She decided to lie her way through her treatment rather than admit anything was wrong: She told people that she had cropped her hair because she wanted a new look and said her bandages were from shoulder surgery. She raised a wry eyebrow at “the Red Death,” the nickname for Adriamycin, one of her chemotherapy drugs, and staunchly announced her intention to keep up her training schedule.

Two months into her treatment, Gensler’s brash sense of humor deserted her. Having developed every one of Adriamycin’s side effects, she understood too well how the drug got its nickname. Lying was no longer an option: She couldn’t get out of a chair by herself, let alone go to the gym.

“I was really humiliated,” Gensler says. “Everything that I identified with myself was gone, and I fell heir to all the things that everyone thinks: ‘I allowed this to happen to me.’ ”
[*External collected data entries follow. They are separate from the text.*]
(** * seo-ai: webhook dashboard (App.tsx, types.ts, the four tool components)

    A shallow embedding of the state handling of the dashboard: the JSON
    values a webhook returns, the per-tool state records of [types.ts], the
    submit handlers of the four tools, the persistence of webhook addresses
    in [App.tsx], the form as an event system, and the markdown converter of
    the On-Page SEO tool. *)

From Stdlib Require Import ZArith Ascii String List Lia Bool.
From stdpp Require Import base gmap strings list fin_maps pretty.

Local Open Scope string_scope.
Local Open Scope Z_scope.

Set Warnings "-register-all".

(** ** JavaScript values produced by [JSON.parse] *)

(** Numbers are kept as integers: HTTP status codes and ranks are, and the
    only arithmetic test in the handlers is [=== 0]; where the code
    compares, subtracts, prints or stores numbers, the integers on which
    the model is the program are those of [isSafeInteger] below.  Objects
    are finite maps from property names to values ([JSON.parse] keeps one
    value per key). *)
Inductive json : Type :=
| JNull
| JBool (b : bool)
| JNum (n : Z)
| JStr (s : string)
| JArr (elems : list json)
| JObj (props : gmap string json).

(** [undefined] is the absence of a value: a property read is an [option]. *)
Abbreviation jsval := (option json).

(** [!!v]: the truthiness of a value. *)
Definition truthy (v : json) : bool :=
  match v with
  | JNull => false
  | JBool b => b
  | JNum n => negb (n =? 0)
  | JStr s => negb (String.eqb s EmptyString)
  | JArr _ | JObj _ => true
  end.

(** [v || '']. *)
Definition orEmpty (v : jsval) : json :=
  match v with
  | Some x => if truthy x then x else JStr EmptyString
  | None => JStr EmptyString
  end.

(** [v[0]]: the first element of an array, the first code unit of a string,
    the property ["0"] of an object; [undefined] on [null] (the read is
    always written [?.[0]]), on numbers and on booleans. *)
Definition at0 (v : json) : jsval :=
  match v with
  | JArr (x :: _) => Some x
  | JStr (String c _) => Some (JStr (String c EmptyString))
  | JObj m => m !! "0"
  | _ => None
  end.

(** [v.name] for a name that no prototype defines and that is not an index:
    only an object can hold it. *)
Definition prop (name : string) (v : json) : jsval :=
  match v with
  | JObj m => m !! name
  | _ => None
  end.

(** [v?.[0]] and [v?.name] on a possibly undefined value. *)
Definition optAt0 (v : jsval) : jsval := v ≫= at0.
Definition optProp (name : string) (v : jsval) : jsval := v ≫= prop name.

(** [v === 0]. *)
Definition isZero (v : json) : bool :=
  match v with
  | JNum 0 => true
  | _ => false
  end.

(** ** Exceptions and effects *)

(** What a [catch (e)] clause can receive: an [Error] object with its
    message, or any other thrown value. *)
Inductive Thrown : Type :=
| ErrorObject (message : string)
| OtherValue.

Inductive Completion (A : Type) : Type :=
| Normal (a : A)
| Throw (e : Thrown).
Arguments Normal {A} a.
Arguments Throw {A} e.

(** A computation over a store [W] that may throw. *)
Definition Eff (W A : Type) : Type := W → W * Completion A.

Definition ret {W A} (a : A) : Eff W A := fun w => (w, Normal a).
Definition throw {W A} (e : Thrown) : Eff W A := fun w => (w, Throw e).
Definition bind {W A B} (m : Eff W A) (k : A → Eff W B) : Eff W B :=
  fun w =>
    match m w with
    | (w', Normal a) => k a w'
    | (w', Throw e) => (w', Throw e)
    end.
Definition effect {W} (f : W → W) : Eff W unit := fun w => (f w, Normal tt).
Definition lift {W A} (c : Completion A) : Eff W A := fun w => (w, c).

Notation "'let!' x ':=' m 'in' k" := (bind m (fun x => k))
  (at level 10, x name, m at level 100, k at level 200).
Notation "'run' m 'then' k" := (bind m (fun _ => k))
  (at level 10, m at level 100, k at level 200).

(** [try { body } catch (e) { handler e } finally { finalizer }], where the
    handler and the finalizer do not throw. *)
Definition tryCatchFinally {W} (body : Eff W unit)
    (handler : Thrown → W → W) (finalizer : W → W) : W → W :=
  fun w =>
    match body w with
    | (w', Normal _) => finalizer w'
    | (w', Throw e) => finalizer (handler e w')
    end.

(** [e instanceof Error ? e.message : 'An unknown error occurred.'] *)
Definition errorMessage (e : Thrown) : string :=
  match e with
  | ErrorObject message => message
  | OtherValue => "An unknown error occurred."
  end.

(** Reading a property of [null] throws a [TypeError]; the text is the
    engine's (V8's here). *)
Definition nullRead (name : string) : Thrown :=
  ErrorObject ("Cannot read properties of null (reading '" ++ name ++ "')").

(** [v.name] where [v] is not guarded by [?.]. *)
Definition member (name : string) (v : json) : Completion jsval :=
  match v with
  | JNull => Throw (nullRead name)
  | _ => Normal (prop name v)
  end.

(** ** The network *)

(** [fetch(input, { method, headers, body })]; [body] is the object that
    [JSON.stringify] serialises. *)
Record Request : Type := {
  input : json;
  method : string;
  headers : gmap string string;
  body : json;
}.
So Gensler began her journey toward emotional healing--one that turned out to be as daunting, in its way, as her medical treatment. She began with the one person she has continued to see, a private therapist who understood the value of a little heartfelt sympathy.

“I called her and said, ‘Hi, my name is Cindy and I have cancer,’ and she said, ‘Oh, that’s so terrible. It’s so awful. I’m so sorry.’ It was the first time I had ever heard those words,’ Gensler recalls. “Nobody had said, ‘I’m so sorry.’ . . . She just let me be miserable, which is exactly what I needed.”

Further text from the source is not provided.